= YOUR TASK =
Each record has to be repeated exactly as given.

[[ GIVEN DATA, beginning ]]

Lemma warnings_file_logs (files : list (string * string)) :
  warnings (concat (file_log <$> files))
  = (λ f : string * string, Skipping f.1)
      <$> List.filter (λ f, negb (has_cwe_header f)) files.
Proof.
  induction files as [|f files IH]; [done|].
  cbn [fmap list_fmap concat List.filter].
  rewrite warnings_app, IH. unfold file_log.
  destruct (has_cwe_header f); reflexivity.
Qed.

(** C5, as stated, fails: a file whose first line is [weakness: CWE-79]
    is skipped with a warning, and a file whose first line is
    [cwe: CWE-89], which does not match [weakness: <id>], is parsed. *)
Lemma weakness_header_is_skipped :
  spec_weakness_header xss_with_weakness_header = true
  ∧ spec_weakness_header sqli_with_cwe_header = false
  ∧ _parse_recipes [xss_with_weakness_header; sqli_with_cwe_header]
    = ([(INFO, Found_recipe_files 2);
        (INFO, Processing "xss.txt"); (WARNING, Skipping "xss.txt");
        (INFO, Processing "sqli.txt")],
       Ok [{| metadata := {| cwe := "CWE-89"; tags := []; languages := [] |};
              content := "name: SQLi
" |}]).
Proof. repeat split; reflexivity. Qed.

(** Line ends are those of a file opened for reading as text: a carriage
    return ends the first line too, so a file that starts with one is
    skipped, and the content of a file written with CR LF has LF alone. *)
Lemma carriage_return_ends_the_first_line :
  has_cwe_header ("a.txt", String "013" "cwe: CWE-89") = false
  ∧ document_of
      ("b.txt",
       "cwe: CWE-89" +:+ eol CRLF +:+ "name: SQLi" +:+ eol CRLF +:+ "text")
    = {| metadata := {| cwe := "CWE-89"; tags := []; languages := [] |};
         content := "name: SQLi" +:+ eol LF +:+ "text" |}.
Proof. split; vm_compute; reflexivity. Qed.

(** C5, amended: for every listing of the recipe directory, parsing
    raises nothing; the documents are exactly those of the [.txt] files
    whose stripped first line starts with [cwe:], in listing order, and
    the warnings logged are exactly one [Skipping] per other [.txt]
    file, in listing order. *)
Theorem parse_recipes_skips_files_without_cwe_header
    (listing : list (string * string)) :
  (_parse_recipes listing).2
  = Ok (document_of <$> List.filter has_cwe_header (glob_txt listing))
  ∧ warnings (_parse_recipes listing).1
    = (λ f : string * string, Skipping f.1)
        <$> List.filter (λ f, negb (has_cwe_header f)) (glob_txt listing).
Proof.
  rewrite parse_recipes_spec. split; [reflexivity|].
  cbn [fst]. change (?x :: ?l) with ([x] ++ l).
  rewrite warnings_app, warnings_file_logs. reflexivity.
Qed.

(** ** Stores built by parsing *)

Lemma filter_none {A : Type} (f : A → bool) (l : list A) :
  (∀ x, x ∈ l → f x = false) → List.filter f l = [].
Proof.
  induction l as [|x l IH]; intros H; [done|].
  cbn [List.filter]. rewrite (H x) by apply list_elem_of_here.
  apply IH. intros y Hy. apply H. by apply list_elem_of_further.
Qed.

Lemma language_filter_lookup (language : string) :
  ({["language" := language]} : gmap string string) ≠ ∅
  ∧ ({["language" := language]} : gmap string string) !! "language" = Some language.
Proof. split; [apply map_non_empty_singleton | apply lookup_singleton_eq]. Qed.

Section Built.
Context {V : Type}.
Variable encode : string → V.
Variable l2 : V → V → Z.

Lemma candidate_indices_language (docs : list Document) (language : string) :
  candidate_indices docs (Some {["language" := language]})
  = List.filter (has_language docs language) (seqZ 0 (Z.of_nat (length docs))).
Proof.
  unfold candidate_indices.
  destruct (language_filter_lookup language) as [Hne ->].
  by rewrite bool_decide_eq_false_2.
Qed.

Lemma candidate_indices_no_languages (docs : list Document) (language : string) :
  (∀ d, d ∈ docs → languages (metadata d) = []) →
  candidate_indices docs (Some {["language" := language]}) = [].
Proof.
  intros Hdocs. rewrite candidate_indices_language.
  apply filter_none. intros i _. unfold has_language.
  destruct (docs !! Z.to_nat i) as [d|] eqn:Hd; [|done].
  rewrite (Hdocs d) by (eapply list_elem_of_lookup_2; eauto).
  apply bool_decide_eq_false_2. apply not_elem_of_nil.
Qed.

Lemma build_indexes_store (w : World (V:=V)) (s : VectorStore) :
  (_build_indexes encode w).1 = Ok s →
  let docs := document_of <$> List.filter has_cwe_header (glob_txt (recipe_dir w)) in
  (docs = [] ∧ s = empty_store) ∨ (docs ≠ [] ∧ s = indexed_store encode docs).
Proof.
  unfold _build_indexes. rewrite parse_recipes_spec. cbn zeta.
  destruct (document_of <$> _) as [|d docs]; cbn [fst].
  - intros [= <-]. by left.
  - destruct (mkdir_exist_ok _); cbn [fst]; [|discriminate].
    intros [= <-]. by right.
Qed.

[[ GIVEN DATA, end ]]

= RESULT =
Lemma warnings_file_logs (files : list (string * string)) :
  warnings (concat (file_log <$> files))
  = (λ f : string * string, Skipping f.1)
      <$> List.filter (λ f, negb (has_cwe_header f)) files.
Proof.
  induction files as [|f files IH]; [done|].
  cbn [fmap list_fmap concat List.filter].
  rewrite warnings_app, IH. unfold file_log.
  destruct (has_cwe_header f); reflexivity.
Qed.

(** C5, as stated, fails: a file whose first line is [weakness: CWE-79]
    is skipped with a warning, and a file whose first line is
    [cwe: CWE-89], which does not match [weakness: <id>], is parsed. *)
Lemma weakness_header_is_skipped :
  spec_weakness_header xss_with_weakness_header = true
  ∧ spec_weakness_header sqli_with_cwe_header = false
  ∧ _parse_recipes [xss_with_weakness_header; sqli_with_cwe_header]
    = ([(INFO, Found_recipe_files 2);
        (INFO, Processing "xss.txt"); (WARNING, Skipping "xss.txt");
        (INFO, Processing "sqli.txt")],
       Ok [{| metadata := {| cwe := "CWE-89"; tags := []; languages := [] |};
              content := "name: SQLi
" |}]).
Proof. repeat split; reflexivity. Qed.

(** Line ends are those of a file opened for reading as text: a carriage
    return ends the first line too, so a file that starts with one is
    skipped, and the content of a file written with CR LF has LF alone. *)
Lemma carriage_return_ends_the_first_line :
  has_cwe_header ("a.txt", String "013" "cwe: CWE-89") = false
  ∧ document_of
      ("b.txt",
       "cwe: CWE-89" +:+ eol CRLF +:+ "name: SQLi" +:+ eol CRLF +:+ "text")
    = {| metadata := {| cwe := "CWE-89"; tags := []; languages := [] |};
         content := "name: SQLi" +:+ eol LF +:+ "text" |}.
Proof. split; vm_compute; reflexivity. Qed.

(** C5, amended: for every listing of the recipe directory, parsing
    raises nothing; the documents are exactly those of the [.txt] files
    whose stripped first line starts with [cwe:], in listing order, and
    the warnings logged are exactly one [Skipping] per other [.txt]
    file, in listing order. *)
Theorem parse_recipes_skips_files_without_cwe_header
    (listing : list (string * string)) :
  (_parse_recipes listing).2
  = Ok (document_of <$> List.filter has_cwe_header (glob_txt listing))
  ∧ warnings (_parse_recipes listing).1
    = (λ f : string * string, Skipping f.1)
        <$> List.filter (λ f, negb (has_cwe_header f)) (glob_txt listing).
Proof.
  rewrite parse_recipes_spec. split; [reflexivity|].
  cbn [fst]. change (?x :: ?l) with ([x] ++ l).
  rewrite warnings_app, warnings_file_logs. reflexivity.
Qed.

(** ** Stores built by parsing *)

Lemma filter_none {A : Type} (f : A → bool) (l : list A) :
  (∀ x, x ∈ l → f x = false) → List.filter f l = [].
Proof.
  induction l as [|x l IH]; intros H; [done|].
  cbn [List.filter]. rewrite (H x) by apply list_elem_of_here.
  apply IH. intros y Hy. apply H. by apply list_elem_of_further.
Qed.

Lemma language_filter_lookup (language : string) :
  ({["language" := language]} : gmap string string) ≠ ∅
  ∧ ({["language" := language]} : gmap string string) !! "language" = Some language.
Proof. split; [apply map_non_empty_singleton | apply lookup_singleton_eq]. Qed.

Section Built.
Context {V : Type}.
Variable encode : string → V.
Variable l2 : V → V → Z.

Lemma candidate_indices_language (docs : list Document) (language : string) :
  candidate_indices docs (Some {["language" := language]})
  = List.filter (has_language docs language) (seqZ 0 (Z.of_nat (length docs))).
Proof.
  unfold candidate_indices.
  destruct (language_filter_lookup language) as [Hne ->].
  by rewrite bool_decide_eq_false_2.
Qed.

Lemma candidate_indices_no_languages (docs : list Document) (language : string) :
  (∀ d, d ∈ docs → languages (metadata d) = []) →
  candidate_indices docs (Some {["language" := language]}) = [].
Proof.
  intros Hdocs. rewrite candidate_indices_language.
  apply filter_none. intros i _. unfold has_language.
  destruct (docs !! Z.to_nat i) as [d|] eqn:Hd; [|done].
  rewrite (Hdocs d) by (eapply list_elem_of_lookup_2; eauto).
  apply bool_decide_eq_false_2. apply not_elem_of_nil.
Qed.

Lemma build_indexes_store (w : World (V:=V)) (s : VectorStore) :
  (_build_indexes encode w).1 = Ok s →
  let docs := document_of <$> List.filter has_cwe_header (glob_txt (recipe_dir w)) in
  (docs = [] ∧ s = empty_store) ∨ (docs ≠ [] ∧ s = indexed_store encode docs).
Proof.
  unfold _build_indexes. rewrite parse_recipes_spec. cbn zeta.
  destruct (document_of <$> _) as [|d docs]; cbn [fst].
  - intros [= <-]. by left.
  - destruct (mkdir_exist_ok _); cbn [fst]; [|discriminate].
    intros [= <-]. by right.
Qed.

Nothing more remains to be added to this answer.